**WHAT IS BEING ASKED:** Lines from the beginning of the entries up to and including the one with "intros k [= <-]. lia." must be duplicated word for word; leave out all others.

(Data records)
========================================================================

Lemma offline_consistent s : state_consistent s -> state_consistent (set_online false s).
Proof. intros [H1 H2]. by split. Qed.

Lemma lm_step_inv lm o :
  lm_step lm o -> maintainer_inv lm -> exists lm', o = Ret lm' /\ maintainer_inv lm'.
Proof.
  intros Hstep Hinv. pose proof Hinv as [Hs He Hst Ho Hp Hm Hk].
  destruct Hstep as [lm Hr|lm env Hr Hf|lm k s l Hsend Hl Hready|lm now Hr|lm rel Hr Hph|lm env Hr Hf|lm rel Hr Hph|lm k Hg].
  - eexists. split; [done|]. rewrite Hr in Hp. split; cbn; try done.
    + intros _. apply Hs. left. by rewrite Hr.
    + by destruct (lm_phase lm).
    + intros g Hg. split; [by apply Hm|done].
  - eexists. split; [done|]. pose proof (lm_acquire_spec lm env) as Ha.
    destruct (Client_Acquire _ _ _ _) as [[r c] env']. rewrite Ha. rewrite Hr in Hp. cbn.
    pose proof (acquired_consistent (lm_state lm) r) as Hc.
    split; cbn; [done|by apply offline_consistent|by intros Hph; rewrite Hph in Hp|done|by destruct (lm_phase lm)| |].
    + rewrite (state_free_greeter lm Hf). done.
    + intros k [= <-]. lia.
  - pose proof (proj1 (Forall_lookup _ _) Ho k l Hl) as Hopen. unfold send. rewrite Hopen. cbn.
    eexists. split; [done|]. apply set_listener_inv; [done|]. by eapply (after_send_inv k).
  - eexists. split; [done|]. rewrite Hr in Hp. split; cbn; try done.
    + intros _. apply Hs. left. by rewrite Hr.
    + by destruct (lm_phase lm).
    + intros g Hg. split; [by apply Hm|done].
  - eexists. split; [done|]. unfold run_shutdown. split; cbn; try done.
    + intros _. apply Hs. left. by rewrite Hr.
    + rewrite Hph. by destruct rel.
    + intros g Hg. split; [by apply Hm|by destruct rel].
    + by destruct rel.
  - eexists. split; [done|]. unfold run_release. destruct (lm_release_spec lm env) as (c & err & ->).
    assert (Hns : lm_phase lm <> Stopped) by (intros Hph; rewrite Hph, Hr in Hp; done).
    rewrite Hr in Hp. split; cbn; try done.
    + by intros [?|?].
    + apply released_consistent, Hs. left. by rewrite Hr.
    + destruct (lm_phase lm) as [| |[]]; naive_solver.
    + rewrite (state_free_greeter lm Hf). done.
  - eexists. split; [done|]. unfold lm_stopped. split; cbn; try done.
  - eexists. split; [done|]. split; cbn; try done. intros g [= <-]. cbn.
    apply (Hm _ Hg).
Qed.

Lemma receiver_step_inv lm o :
  receiver_step lm o -> maintainer_inv lm -> exists lm', o = Ret lm' /\ maintainer_inv lm'.
Proof.
  intros Hstep Hinv. destruct Hstep as [lm k l l' handed Hl Hrec]. eexists. split; [done|].
  pose proof (proj1 (Forall_lookup _ _) (mi_listeners _ Hinv) k l Hl) as Hopen.
  unfold receive in Hrec. destruct (listener_buffer l) as [|s rest].
  - destruct (sending k lm) as [s|] eqn:Hs; [|done]. rewrite Hopen in Hrec. injection Hrec as <- <-.
    apply set_listener_inv; [done|]. by eapply (after_send_inv k).
  - injection Hrec as <- <-. by apply set_listener_inv.
Qed.

Lemma maint_step_inv lm o :
  maint_step lm o -> maintainer_inv lm -> exists lm', o = Ret lm' /\ maintainer_inv lm'.
Proof. intros [H|[H|H]]; [by apply call_step_inv|by apply lm_step_inv|by apply receiver_step_inv]. Qed.

Lemma new_maintainer_inv client instance props retry :
  maintainer_inv (NewLeaseMaintainer client instance props retry).
Proof. split; cbn; by try split. Qed.

Lemma maint_reachable_inv client instance props retry o :
  maint_reachable (NewLeaseMaintainer client instance props retry) o ->
  exists lm, o = Ret lm /\ maintainer_inv lm.
Proof.
  induction 1 as [|lm o _ (lm' & [= <-] & Hinv) Hstep].
  - eexists. split; [done|]. apply new_maintainer_inv.
  - by eapply maint_step_inv.
Qed.

(** C15. A consistent state.  However calls, acquisitions, sends and receptions
    interleave, no listener is sent to or closed after it was closed; the state
    is online only while the maintainer is started and, until its goroutine
    ends, without error, and then it either holds a lease or needs none. *)
Theorem maintainer_consistent client instance props retry o :
  maint_reachable (NewLeaseMaintainer client instance props retry) o ->
  exists lm, o = Ret lm /\ maintainer_inv lm.
Proof. apply maint_reachable_inv. Qed.

(** The state in between: online, with the error of the release. *)
Lemma failed_release_online lm env c env' err :
  state_Acquired (lm_state lm) = true -> state_Online (lm_state lm) = true ->
  Client_Release (ls_Subject (state_Lease (lm_state lm))) (lm_client lm) env = (Failed err, c, env') ->
  state_Online (lm_state (run_release lm env)) = true
  /\ state_Err (lm_state (run_release lm env)) = Some (error_text err).
Proof. intros Ha Ho Hc. unfold run_release, lm_release. rewrite Ha, Hc. by split. Qed.

(** ** Sending and receiving *)

Lemma step_on lm lm' : goes_on lm lm' -> maint_step lm (Ret lm').
Proof. intros [H|H]; right; auto. Qed.

Lemma goes_on_inv lm lm' : rtc goes_on lm lm' -> maintainer_inv lm -> maintainer_inv lm'.
Proof.
  induction 1 as [lm|l1 l2 l3 H%step_on _ IH]; [done|]. intros Hi.
  destruct (maint_step_inv _ _ H Hi) as (lm' & [= <-] & Hi'). auto.
Qed.

Lemma after_send_keeps lm :
  lm_phase (after_send lm) = lm_phase lm /\ lm_state (after_send lm) = lm_state lm
  /\ lm_listeners (after_send lm) = lm_listeners lm /\ (lm_run (after_send lm) = Gone <-> lm_run lm = Gone).
Proof. unfold after_send. destruct (lm_run lm) eqn:Hr; cbn; by rewrite ?Hr. Qed.

(** The buffer of a listener is read to its end. *)
Lemma drained k l lm :
  lm_listeners lm !! k = Some l ->
  exists l', rtc goes_on lm (set_listener k l' lm) /\ listener_buffer l' = [] /\ listener_closed l' = listener_closed l.
Proof.
  remember (listener_buffer l) as b eqn:Hb. revert l lm Hb.
  induction b as [|s b IH]; intros l lm Hb Hl.
  - exists l. split; [|by rewrite <- Hb]. unfold set_listener. rewrite list_insert_id by done. by destruct lm.
  - set (l1 := mkListener (listener_cap l) b (listener_taken l ++ [s]) (listener_closed l)).
    destruct (IH l1 (set_listener k l1 lm) eq_refl) as (l' & Hr & He & Hc).
    { cbn. apply list_lookup_insert_eq. by eapply lookup_lt_Some. }
    exists l'. split; [|done]. eapply rtc_l.
    + right. apply (step_receive lm k l l1 false Hl). unfold receive. by rewrite <- Hb.
    + unfold set_listener in Hr |- *. cbn in Hr. by rewrite list_insert_insert_eq in Hr.
Qed.

(** A receiver that drains its listener lets the sender go on. *)
Lemma heard k s lm :
  sending k lm = Some s -> k < length (lm_listeners lm) -> maintainer_inv lm ->
  exists l', rtc goes_on lm (set_listener k l' (after_send lm)).
Proof.
  intros Hs [l Hl]%lookup_lt_is_Some_2 Hinv.
  pose proof (proj1 (Forall_lookup _ _) (mi_listeners _ Hinv) k l Hl) as Hopen.
  destruct (drained k l lm Hl) as (l1 & Hd & Hb & Hc). rewrite Hopen in Hc.
  set (l2 := mkListener (listener_cap l1) [] (listener_taken l1 ++ [s]) false). exists l2.
  eapply rtc_r; [exact Hd|]. right.
  assert (Hl1 : lm_listeners (set_listener k l1 lm) !! k = Some l1).
  { cbn. apply list_lookup_insert_eq. by eapply lookup_lt_Some. }
  assert (Hsend : sending k (set_listener k l1 lm) = Some s) by exact Hs.
  pose proof (step_receive (set_listener k l1 lm) k l1 l2 true Hl1) as H.
  replace (set_listener k l2 (after_send lm)) with (set_listener k l2 (after_send (set_listener k l1 lm))).
  - apply H. unfold receive. by rewrite Hb, Hsend, Hc.
  - unfold set_listener, after_send. cbn. by destruct (lm_run lm); cbn; rewrite list_insert_insert_eq.
Qed.

(** The goroutine of [Listen] lets go of the mutex. *)
Lemma greeted lm :
  maintainer_inv lm -> exists lm', rtc goes_on lm lm' /\ lm_greeter lm' = None
    /\ lm_phase lm' = lm_phase lm /\ lm_run lm' = lm_run lm.
Proof.
  intros Hinv. destruct (lm_greeter lm) as [[k s]|] eqn:Hg; [|by exists lm].
  assert (Hread : exists lm1 s1, rtc goes_on lm lm1 /\ lm_greeter lm1 = Some (mkGreeter k (Some s1))
    /\ lm_phase lm1 = lm_phase lm /\ lm_run lm1 = lm_run lm).
  { destruct s as [s|]; [by exists lm, s|]. eexists _, _. split; [apply rtc_once; left; by eapply step_greet|done]. }
  destruct Hread as (lm1 & s1 & Hr & Hg1 & Hp1 & Hr1). pose proof (goes_on_inv _ _ Hr Hinv) as Hinv1.
  destruct (mi_mutex _ Hinv1 _ Hg1) as [Hk Hnb]. cbn in Hk.
  assert (Hs : sending k lm1 = Some s1 /\ after_send lm1 = with_greeter None lm1).
  { unfold sending, after_send. rewrite Hg1, decide_True by done.
    destruct (lm_run lm1) as [| |j| |] eqn:Hrun; try done. by destruct (Hnb j). }
  destruct Hs as [Hs Ha]. destruct (heard k s1 lm1 Hs Hk Hinv1) as [l' Hh]. rewrite Ha in Hh.
  eexists. split; [by etrans|]. done.
Qed.

(** The goroutine sends its state to all listeners. *)
Lemma broadcast n lm k :
  n = length (lm_listeners lm) - k -> lm_run lm = Broadcasting k -> maintainer_inv lm ->
  exists lm', rtc goes_on lm lm' /\ lm_run lm' = Idle /\ lm_phase lm' = lm_phase lm.
Proof.
  revert lm k. induction n as [|n IH]; intros lm k Hn Hr Hinv.
  - pose proof (mi_range _ Hinv k Hr). eexists. split; [apply rtc_once; left; apply (step_acquired lm 0%Z)|done].
    rewrite Hr. f_equal. lia.
  - assert (Hs : sending k lm = Some (lm_state lm)) by (unfold sending; rewrite Hr; by rewrite decide_True).
    destruct (heard k _ lm Hs ltac:(lia) Hinv) as [l' Hh].
    assert (Ha : after_send lm = with_run (Broadcasting (S k)) lm) by (unfold after_send; by rewrite Hr).
    rewrite Ha in Hh.
    destruct (IH (set_listener k l' (with_run (Broadcasting (S k)) lm)) (S k)) as (lm' & Hp & Hi & Hph).
    + cbn. rewrite length_insert. lia.
    + done.
    + by eapply goes_on_inv.
    + exists lm'. split; [by etrans|done].
Qed.

(** Told to release, the goroutine can get to its end. *)
Lemma releasing_stops (env : Env) lm :
  maintainer_inv lm -> lm_phase lm = Stopping true ->
  exists lm', rtc goes_on lm lm' /\ lm_phase lm' = Stopped.
Proof.
  intros Hinv Hph.
  assert (Hgone : forall l, lm_phase l = Stopping true -> lm_run l = Gone -> exists lm', rtc goes_on l lm' /\ lm_phase lm' = Stopped).
  { intros l Hp Hr. eexists. split; [apply rtc_once; left; by apply (step_stopped l true)|done]. }
  assert (Hrel : forall l, maintainer_inv l -> lm_phase l = Stopping true -> lm_run l = Releasing ->
    exists lm', rtc goes_on l lm' /\ lm_phase lm' = Stopped).
  { intros l Hi Hp Hr. destruct (greeted l Hi) as (l1 & Hl & Hg & Hp1 & Hr1).
    assert (Hs : goes_on l1 (run_release l1 env)).
    { left. apply step_release; [by rewrite Hr1|]. unfold state_free. by rewrite Hr1, Hr, Hg. }
    destruct (Hgone (run_release l1 env)) as (l' & Hl' & He); [|done|].
    - unfold run_release. destruct (lm_release_spec l1 env) as (? & ? & ->). cbn. by rewrite Hp1.
    - exists l'. split; [etrans; [exact Hl|]; by eapply rtc_l|done]. }
  assert (Hidle : forall l, maintainer_inv l -> lm_phase l = Stopping true -> lm_run l = Idle ->
    exists lm', rtc goes_on l lm' /\ lm_phase lm' = Stopped).
  { intros l Hi Hp Hr. assert (Hs : goes_on l (run_shutdown true l)) by (left; by apply step_shutdown).
    destruct (Hrel (run_shutdown true l)) as (l' & Hl' & He); [|done..|].
    - by apply (goes_on_inv l); [apply rtc_once|].
    - exists l'. split; [by eapply rtc_l|done]. }
  assert (Hsend : forall l k, maintainer_inv l -> lm_phase l = Stopping true -> lm_run l = Broadcasting k ->
    exists lm', rtc goes_on l lm' /\ lm_phase lm' = Stopped).
  { intros l k Hi Hp Hr. destruct (broadcast _ l k eq_refl Hr Hi) as (l1 & Hl & Hr1 & Hp1).
    destruct (Hidle l1) as (l' & Hl' & He); [by eapply goes_on_inv|by rewrite Hp1|done|].
    exists l'. split; [by etrans|done]. }
  destruct (lm_run lm) as [| |k| |] eqn:Hr; eauto.
  destruct (greeted lm Hinv) as (l1 & Hl & Hg & Hp1 & Hr1).
  assert (Hs : goes_on l1 (lm_acquire l1 env).1).
  { left. apply step_acquire; [by rewrite Hr1|]. unfold state_free. by rewrite Hr1, Hr, Hg. }
  assert (Hl2 : rtc goes_on lm (lm_acquire l1 env).1) by (by eapply rtc_r).
  destruct (Hsend (lm_acquire l1 env).1 0) as (l' & Hl' & He); [by eapply goes_on_inv| | |].
  - pose proof (lm_acquire_spec l1 env) as Ha. destruct (Client_Acquire _ _ _ _) as [[r c] env'].
    rewrite Ha. cbn. by rewrite Hp1.
  - pose proof (lm_acquire_spec l1 env) as Ha. destruct (Client_Acquire _ _ _ _) as [[r c] env']. by rewrite Ha.
  - exists l'. split; [by etrans|done].
Qed.

(** ** Releasing *)

Section Releasing.
Context (up : Endpoint -> Prop) (Hst : stable_net up).
Context (Hrel : forall subject ep env, up ep -> exists a, (Endpoint_Release ep subject env).1 = Got a).

(** The release at a server of the lease that is held. *)
Definition released_at (lm : LeaseMaintainer) (env : Env) : Prop :=
  state_Acquired (lm_state lm) = true ->
  exists a c env', Client_Release (ls_Subject (state_Lease (lm_state lm))) (lm_client lm) env = (Got a, c, env').

Lemma lm_release_stable lm env :
  released_at lm env /\ lm_phase (run_release lm env) = lm_phase lm
  /\ let s := lm_state (run_release lm env) in
     state_Acquired s = false /\ state_Online s = false /\ state_Err s = None.
Proof.
  unfold released_at, run_release, lm_release. destruct (state_Acquired (lm_state lm)) eqn:Ha; [|by cbn].
  destruct (Client_Release_stable up (ls_Subject (state_Lease (lm_state lm))) (lm_client lm) env Hst
    (fun ep env => Hrel _ ep env)) as (a & c & env' & He).
  rewrite He. cbn. split; [|done]. intros _. by exists a, c, env'.
Qed.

========================================================================

**EXPECTED ANSWER:**
Lemma offline_consistent s : state_consistent s -> state_consistent (set_online false s).
Proof. intros [H1 H2]. by split. Qed.

Lemma lm_step_inv lm o :
  lm_step lm o -> maintainer_inv lm -> exists lm', o = Ret lm' /\ maintainer_inv lm'.
Proof.
  intros Hstep Hinv. pose proof Hinv as [Hs He Hst Ho Hp Hm Hk].
  destruct Hstep as [lm Hr|lm env Hr Hf|lm k s l Hsend Hl Hready|lm now Hr|lm rel Hr Hph|lm env Hr Hf|lm rel Hr Hph|lm k Hg].
  - eexists. split; [done|]. rewrite Hr in Hp. split; cbn; try done.
    + intros _. apply Hs. left. by rewrite Hr.
    + by destruct (lm_phase lm).
    + intros g Hg. split; [by apply Hm|done].
  - eexists. split; [done|]. pose proof (lm_acquire_spec lm env) as Ha.
    destruct (Client_Acquire _ _ _ _) as [[r c] env']. rewrite Ha. rewrite Hr in Hp. cbn.
    pose proof (acquired_consistent (lm_state lm) r) as Hc.
    split; cbn; [done|by apply offline_consistent|by intros Hph; rewrite Hph in Hp|done|by destruct (lm_phase lm)| |].
    + rewrite (state_free_greeter lm Hf). done.
    + intros k [= <-]. lia.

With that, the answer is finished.